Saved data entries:
****

Fixpoint extents_loop (h : list Z) (n : nat) (x min_vaddr max_vaddr : Z) : outcome (Z * Z) :=
  match n with
  | O => Ok (min_vaddr, max_vaddr)
  | S n =>
      let! ph := phdr_at h x in
      if p_type ph =? PT_LOAD then
        let e := u32 (p_vaddr ph + p_memsz ph) in
        extents_loop h n (x + 32) (if p_vaddr ph <? min_vaddr then p_vaddr ph else min_vaddr) (if max_vaddr <? e then e else max_vaddr)
      else extents_loop h n (x + 32) min_vaddr max_vaddr
  end.

(** The requested base and the size; [None] is the return of -1. *)
Definition get_lib_extents (k : io) (file h : list Z) : outcome (option (Z * Z)) :=
  let! v := verify_elf_object h in
  if v <? 0 then Ok None else
  let! req_base := is_prelinked k file in
  if req_base =? 0xffffffff then Ok None else
  let! phoff := e_phoff h in
  let! phnum := e_phnum h in
  let! (min_vaddr, max_vaddr) := extents_loop h (Z.to_nat phnum) phoff 0xffffffff 0 in
  if (min_vaddr =? 0xffffffff) && (max_vaddr =? 0) then Ok None else
  Ok (Some (req_base, u32 (page_up max_vaddr - page_down min_vaddr))).

(** ** Mapping *)

(** The address space and the answers still to come: [None] is MAP_FAILED, an address is used
    when the caller gave none. *)
Record kernel := Kernel { vm : space; answers : list (option Z) }.
Definition answer (s : kernel) : option Z * kernel :=
  match answers s with [] => (None, s) | a :: rest => (a, Kernel (vm s) rest) end.

(** mmap refuses an empty or unaligned range and one that reaches the last page of the address space. *)
Definition map_args_ok (a len : Z) : bool := (0 <? len) && (a mod PAGE_SIZE =? 0) && (a + pages len <? 2 ^ 32).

****

● **TASK REQUIREMENTS**
What must be transcribed is the run of lines from the one containing "Ok (Some (req_base, u32" to the last line of the data above, inclusive, and only that.

● **EXPECTED OUTPUT**
  Ok (Some (req_base, u32 (page_up max_vaddr - page_down min_vaddr))).

(** ** Mapping *)

(** The address space and the answers still to come: [None] is MAP_FAILED, an address is used
    when the caller gave none. *)
Record kernel := Kernel { vm : space; answers : list (option Z) }.
Definition answer (s : kernel) : option Z * kernel :=
  match answers s with [] => (None, s) | a :: rest => (a, Kernel (vm s) rest) end.

(** mmap refuses an empty or unaligned range and one that reaches the last page of the address space. *)
Definition map_args_ok (a len : Z) : bool := (0 <? len) && (a mod PAGE_SIZE =? 0) && (a + pages len <? 2 ^ 32).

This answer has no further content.